Wednesday, July 28, 2010

Mrs. Beran's Tobosch Torte.

I have a lot of cookbooks.

One for soups. One for grilled cheese sandwiches. One for Irish soups and breads, one for homestyle vegetarian, and one for farmer's market finds. One devoted to teas, and one devoted to canning and preserving. Two bread bibles, one blank recipe book for writing down favorites, and one large encyclopedia of herbs. I also got one recently detailing how to stock a creative, earth-friendly, and rustic pantry.

But the newest one is probably the most meaningful of all.

It's called "In Memory's Kitchen", and in it are recipes collected from women who were being held in the Czech concentration camp called Terezin.

Now, I learned about the Holocaust starting in middle school, and I became markedly jaded about the whole thing. After reading a million books--fictional and not--and studying documentaries, and going to plays, and watching movies...you start to get desensitized. Sure, I understood that it was horrific, extraordinarily tragic, and mind-numbingly barbaric, but when you're thirteen years old your brain shuts off to the sadness and just focuses on how boring all the schoolwork is. It was a bad mistake to make, on my part.

Now, holding this book in my hand, I'm overwhelmed with a completely different side of the Holocaust. These Jewish women had been separated from their families and brought to Terezin, most of them to await extermination at Auschwitz. They were crowded together in miserable quarters, made to work, and starved to within an inch of their lives.

But in the huts, and down the work rows, while they were starving, do you know what they talked about?

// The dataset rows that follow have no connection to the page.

(** C7. For a URL that is not stored yet (and a supply of random numbers in
    which some code is free), two successive runs of the shorten handler
    with that URL both answer with the same record [r]: the first run
    appends it (status 201), the second finds it (status 200) and appends
    nothing, so the record sequence is one record longer after the two
    runs. *)
Theorem shorten_twice_same_record (url v now1 now2 : string)
    (randoms1 randoms2 : list string) (db : DB) (tr : list Event) :
  url ≠ "" → validateUrl url = Return v →
  v ∉ original <$> urls db →
  Exists (λ r, truthy (get_property (codes db) (generateCode r)) = false)
         randoms1 →
  ∃ r resp1 db1 tr1 resp2 db2 tr2,
    shorten BASE_URL validateUrl url now1 randoms1 (ready db tr)
      = (Return (Some resp1), ready db1 tr1) ∧
    shorten BASE_URL validateUrl url now2 randoms2 (ready db1 tr1)
      = (Return (Some resp2), ready db2 tr2) ∧
    body resp1 = LinkBody (original r) (short r) (code r) ∧
    body resp2 = LinkBody (original r) (short r) (code r) ∧
    original r = v ∧
    urls db1 = urls db ++ [r] ∧
    urls db2 = urls db ++ [r] ∧
    length (urls db2) = S (length (urls db)).
Proof.
  intros Hurl Hv Hfresh [c Hfree]%first_free_Exists.
  destruct (shorten_new url v now1 randoms1 c db tr Hurl Hv Hfresh Hfree)
    as [tr1 Hfirst].
  pose (r := mkUrlData v (BASE_URL +:+ "/r/" +:+ c) c now1 0).
  eexists r, _, _, _, _, _, _. split_and!.
  - apply Hfirst.
  - cbn [urls]. by apply (shorten_existing url v now2 randoms2 (urls db) r []).
  - done.
  - done.
  - done.
  - done.
  - done.
  - cbn [urls]. rewrite length_app. cbn. lia.
Qed.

Food. They exchanged recipes from their days as wives and mothers. Some in detail, some in almost none at all. And a woman named Mina Pachter collected these recipes on scraps of paper, passing them around Terezin until the war ended. Mina Pachter died in Terezin in 1944, but the recipes from the women around her were found, translated, and published in 1996.

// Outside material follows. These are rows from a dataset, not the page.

(** The strategies are registered with their name, scope and callback URL;
    [new Strategy] parses the callback URL and throws when it is invalid.
    The [verify] callback the strategies share runs inside passport, during
    a login, and is left out, as are the identity (de)serializers of the
    user.  The end-session URL of a logout is built in the callback that
    [req.logout] calls once the session is saved, after the handler has
    returned: an error there is thrown outside the handler, and the request
    gets no response. *)
Definition setupAuth (m : Globals) (app : App) : M World App :=
  let app := app_set "trust proxy" 1 app in
  options <- getSession ;;
  let app := app_use (Session options) app in
  let app := app_use PassportInitialize app in
  let app := app_use PassportSession app in
  if negb (AUTH_ENABLED m) then
    let app := app_get "/api/login"
                 (fun _req => status_json 503 not_configured) app in
    let app := app_get "/api/callback"
                 (fun _req => status_json 503 not_configured) app in
    let app := app_get "/api/logout"
                 (fun _req => status_json 200 "Already logged out (auth disabled).") app in
    ret app
  else
    config <- getOidcConfig ;;
    for_of (allowedDomains m) (fun domain =>
      callback <- new_URL (String.append "https://"
                             (String.append domain "/api/callback")) ;;
      modify (passport_use
        {| name := String.append "replitauth:" domain;
           scope := "openid email profile offline_access";
           callbackURL := callback |})) ;;
    let app := app_get "/api/login" (fun req =>
      modify (emit (PassportAuthenticate
                      (String.append "replitauth:" (hostname req)) false))) app in
    let app := app_get "/api/callback" (fun req =>
      modify (emit (PassportAuthenticate
                      (String.append "replitauth:" (hostname req)) true))) app in
    let app := app_get "/api/logout" (fun req =>
      modify (emit ReqLogout) ;;
      w <- get ;;
      modify (emit (BuildEndSessionUrl config)) ;;
      match buildEndSessionUrl (client w) config
              (process_env w !! "REPL_ID")
              (String.append (protocol req)
                 (String.append "://" (hostname req))) with
      | Ok url => modify (emit (Redirect url))
      | Throw err => modify (emit (Uncaught err))
      end) app in
    ret app.

End Auth.

(* ===================================================================== *)
(** ** Concrete environments, providers and sessions                      *)
(* ===================================================================== *)

Module Examples.
Import Auth.

Definition env_enabled : Env :=
  <["ALLOWED_ORIGINS" := "club.example.org, localhost:5173"]>
    (<["REPL_ID" := "club-site"]> (<["DATABASE_URL" := "postgres://db/club"]> ∅)).

Definition env_disabled : Env :=
  <["DATABASE_URL" := "postgres://db/club"]> ∅.

(** The variable is set, to the empty string. *)
Definition env_empty_url : Env := <["DATABASE_URL" := ""]> ∅.

Definition enabled : Globals :=
  {| rawDomains := "club.example.org, localhost:5173";
     allowedDomains := ["club.example.org"; "localhost:5173"];
     AUTH_ENABLED := true |}.

Definition disabled : Globals :=
  {| rawDomains := ""; allowedDomains := []; AUTH_ENABLED := false |}.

I know it seems morbid to cook anything out of a book written by victims of the Holocaust. And maybe it seems odd to use recipes that are often incomplete, translated from a foreign language, and of a culinary tradition I was not born into.

But I've already dog-eared a few pages, and I fully intend to try Mrs. Beran's Tobosch Torte and Mrs. Weil's Farina Souffle, among others. You know why? Because that's the reason I have this book. Food was their touchstone to a world they were forced to leave behind, and food is the connection I have to these women, whom I will never meet. Maybe, in my mind, I'm still a pimply-faced middle schooler who's tired of reading Elie Wiesel and Anne Frank. But now I'm nearly 22, and I still may not be able to wrap my mind around all of the facts, and I still may be numb to all of the horror, but I sure can wrap my heart around what it means to cook, to eat, and to feel a sense of well-being based on food. And that, to me, is where the human side of the Holocaust brings me to my knees.

Yeah, it took me awhile. But I think I'm getting a little piece of my lost humanity back. It's about time.